▶ _Information_:
________________________________________
(* ===== verification/Canary.v ===== *)
(** * The canary and the quarantine of a job

    [loupe-worker/src/canary.rs] and [canary/observe.rs].  Every job of a worker
    carries a fake credential, and watches the real ones; a record of the
    sandbox that contains one, verbatim or inside a JSON string in whatever
    spelling, puts the job in quarantine, after which no brokered operation is
    admitted.  The observer is not a JSON parser: it reads runs of decoded
    characters and resumes after what it cannot decode. *)

From S2P Require Import Prelude JsonString Text Utf8 Citation.
From Stdlib Require Import ZArith Lia.
From stdpp Require Import base sets list option numbers strings.
Local Open Scope Z_scope.

(** ** [canary/observe.rs] *)

(** [hex_unit]: the value when all four bytes are digits, and what is left; a
    quote or a backslash is not consumed. *)
Fixpoint hex_loop (n : nat) (record : list Z) (value : Z) (valid : bool) : option Z * list Z :=
  match n with
  | O => (if valid then Some value else None, record)
  | S n =>
      match record with
      | [] => (None, [])
      | byte :: rest =>
          if (byte =? 34) || (byte =? 92) then (None, record)
          else match to_digit16 byte with
               | Some digit => hex_loop n rest (value * 16 + digit) valid
               | None => hex_loop n rest value false
               end
      end
  end.
Definition hex_unit (record : list Z) : option Z * list Z := hex_loop 4 record 0 true.

(** The branch of [unit] after [\u]. *)
Definition unicode_unit (record : list Z) : option Z * list Z :=
  match hex_unit record with
  | (None, rest) => (None, rest)
  | (Some scalar, rest) =>
      if (55296 <=? scalar) && (scalar <=? 56319) then
        match rest with
        | 92 :: 117 :: next =>
            match hex_unit next with
            | (Some low, next) =>
                if negb ((56320 <=? low) && (low <=? 57343)) then (None, rest)
                else (char_from_u32 (65536 + Z.shiftl (scalar - 55296) 10 + low - 56320), next)
            | (None, _) => (None, rest)
            end
        | _ => (None, rest)
        end
      else (char_from_u32 scalar, rest)
  end.

(** [unit]: one decoded character, if there is one, and what is left. *)
Definition unit_ (record : list Z) : option Z * list Z :=
  match record with
  | [] => (None, [])
  | byte :: rest =>
      if negb (byte =? 92) then
        if is_ascii byte then (if 32 <=? byte then Some byte else None, rest)
        else
          match lead_width byte with
          | None => (None, rest)
          | Some width =>
              match slice record 0 width with
              | None => (None, rest)
              | Some bytes =>
                  match from_utf8 bytes with
                  | Some (ch :: _) => (Some ch, drop width record)
                  | _ => (None, rest)
                  end
              end
          end
      else
        match rest with
        | [] => (None, [])
        | escaped :: rest =>
            if escaped =? 34 then (Some 34, rest)
            else if escaped =? 92 then (Some 92, rest)
            else if escaped =? 47 then (Some 47, rest)
            else if escaped =? 98 then (Some 8, rest)
            else if escaped =? 102 then (Some 12, rest)
            else if escaped =? 110 then (Some 10, rest)
            else if escaped =? 114 then (Some 13, rest)
            else if escaped =? 116 then (Some 9, rest)
            else if escaped =? 117 then unicode_unit rest
            else (None, rest)
        end
  end.

Section Contains.
Context {A : Type} (matches : list Z -> option A).

(** The loop inside a string: a match, or what is left and the open run.
    [None] is an exhausted bound. *)
Fixpoint string_loop (fuel : nat) (record run : list Z) : option (A + list Z * list Z) :=
  match record with
  | [] => Some (inr ([], run))
  | byte :: rest =>
      if byte =? 34 then Some (inr (rest, run))
      else
        match fuel with
        | O => None
        | S fuel =>
            match unit_ record with
            | (Some ch, rest) => string_loop fuel rest (run ++ utf8_char ch)
            | (None, rest) =>
                match matches run with
                | Some a => Some (inl a)
                | None => string_loop fuel rest []
                end
            end
        end
  end.

(** The loop over the record. *)
Fixpoint record_loop (fuel : nat) (record : list Z) : option (option A) :=
  match fuel with
  | O => match record with [] => Some None | _ => None end
  | S fuel =>
      match record with
      | [] => Some None
      | byte :: rest =>
          if negb (byte =? 34) then record_loop fuel rest
          else
            match string_loop (length rest) rest [] with
            | None => None
            | Some (inl a) => Some (Some a)
            | Some (inr (rest, run)) =>
                match matches run with
                | Some a => Some (Some a)
                | None => record_loop fuel rest
                end
            end
      end
  end.

(** [contains]: the answer of the callback that stopped it, if one did. *)
Definition contains (record : list Z) : option (option A) :=
  match matches record with
  | Some a => Some (Some a)
  | None => record_loop (length record) record
  end.
End Contains.

(** ** [canary.rs] *)

Inductive SecretCategory := Canary | HostCredential.
Inductive Broker := Model | Mcp.
Inductive Operation :=
| Authenticate | RequireAdmin | RequireWorker | Heartbeat | SubmitFindings | SubmitLlmFinding | SubmitVerdict
| CompleteJob | SearchFindings | ReadFinding | ModelRequest | McpSubmitFinding | McpSubmitVerdict
| McpSubmitPatch.
Inductive JobQuarantined := JobQuarantinedError.

(** [slice::windows] for a nonzero length *)
Definition windows (n : nat) (s : list Z) : list (list Z) :=
  (fun i => take n (drop i s)) <$> seq 0 (length s + 1 - n).

Definition contains_bytes (candidate needle : list Z) : bool :=
  negb (str_is_empty needle) &&
  existsb (fun window => bool_decide (window = needle)) (windows (length needle) candidate).

(** [CanaryFile::new]: the key of a seed, and the file published with it. *)
Definition hex_digit (n : Z) : Z := if n <? 10 then 48 + n else 87 + n.
Definition encode_seed (seed : list Z) : str :=
  seed ≫= fun byte => [hex_digit (Z.shiftr byte 4); hex_digit (Z.land byte 15)].
Definition QUOTE : str := [34].
Definition credentials_json (key : str) : list Z :=
  lit "{" ++ QUOTE ++ lit "provider" ++ QUOTE ++ lit ":" ++ QUOTE ++ lit "loupe-test" ++ QUOTE ++ lit "," ++
  QUOTE ++ lit "api_key" ++ QUOTE ++ lit ":" ++ QUOTE ++ as_bytes key ++ QUOTE ++ lit "}" ++ [10].

(** The events a job emits. *)
Inductive SecurityEvent :=
| CanaryHit (broker : Broker) (category : SecretCategory)
| CapabilityDenied (operation : Operation).

Record JobSecurity := {
  quarantined : bool;
  cancelled : bool;
  key : str;
  watches : list str;
  events : list SecurityEvent;
}.

Definition job_security (seed : list Z) (watches : list str) : JobSecurity :=
  {| quarantined := false; cancelled := false; key := encode_seed seed; watches := watches; events := [] |}.

(** The callback of [observe]; [CredentialWatch::matches] compares bytes. *)
Definition secret_of (job : JobSecurity) (run : list Z) : option SecretCategory :=
  if contains_bytes run (as_bytes (key job)) then Some Canary
  else if existsb (fun watch => contains_bytes run (as_bytes watch)) (watches job) then Some HostCredential
  else None.

Definition emit (job : JobSecurity) (event : SecurityEvent) : JobSecurity :=
  {| quarantined := quarantined job; cancelled := cancelled job; key := key job; watches := watches job;
     events := events job ++ [event] |}.

(** [JobSecurity::observe]; [None] only if the scan had run out of its bound. *)
Definition observe (job : JobSecurity) (record : list Z) (broker : Broker) : option (bool * JobSecurity) :=
  match contains (secret_of job) record with
  | None => None
  | Some None => Some (false, job)
  | Some (Some category) =>
      Some (true,
        if quarantined job then job
        else emit {| quarantined := true; cancelled := true; key := key job; watches := watches job;
                     events := events job |} (CanaryHit broker category))
  end.

Definition admit_operation (job : JobSecurity) (operation : Operation) : result JobQuarantined unit * JobSecurity :=
  if quarantined job then (Err JobQuarantinedError, emit job (CapabilityDenied operation))
  else (Ok tt, job).

(** Observations of the other sessions of the job, in their order. *)
Fixpoint observe_all (job : JobSecurity) (records : list (list Z * Broker)) : option JobSecurity :=
  match records with
  | [] => Some job
  | (record, broker) :: records =>
      match observe job record broker with
      | None => None
      | Some (_, job) => observe_all job records
      end
  end.

(** [JobSecurity::run]: [during] is what other sessions observe while [work]
    is pending; a published hit cancels it. *)
Definition run {T E} (job : JobSecurity) (operation : Operation) (during : list (list Z * Broker))
    (work : result E T) : option (result (JobQuarantined + E) T * JobSecurity) :=
  match admit_operation job operation with
  | (Err e, job) => Some (Err (inl e), job)
  | (Ok _, job) =>
      match observe_all job during with
      | None => None
      | Some job =>
          if cancelled job then Some (Err (inl JobQuarantinedError), job)
          else
            match admit_operation job operation with
            | (Err e, job) => Some (Err (inl e), job)
            | (Ok _, job) => Some (match work with Ok t => Ok t | Err e => Err (inr e) end, job)
            end
      end
  end.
________________________________________
Taking the listing above as the source, transcribe only the lines starting at the line with "if escaped =? 34" and going through the line with "(** The loop inside", unaltered and with both ends included.

            if escaped =? 34 then (Some 34, rest)
            else if escaped =? 92 then (Some 92, rest)
            else if escaped =? 47 then (Some 47, rest)
            else if escaped =? 98 then (Some 8, rest)
            else if escaped =? 102 then (Some 12, rest)
            else if escaped =? 110 then (Some 10, rest)
            else if escaped =? 114 then (Some 13, rest)
            else if escaped =? 116 then (Some 9, rest)
            else if escaped =? 117 then unicode_unit rest
            else (None, rest)
        end
  end.

Section Contains.
Context {A : Type} (matches : list Z -> option A).

(** The loop inside a string: a match, or what is left and the open run.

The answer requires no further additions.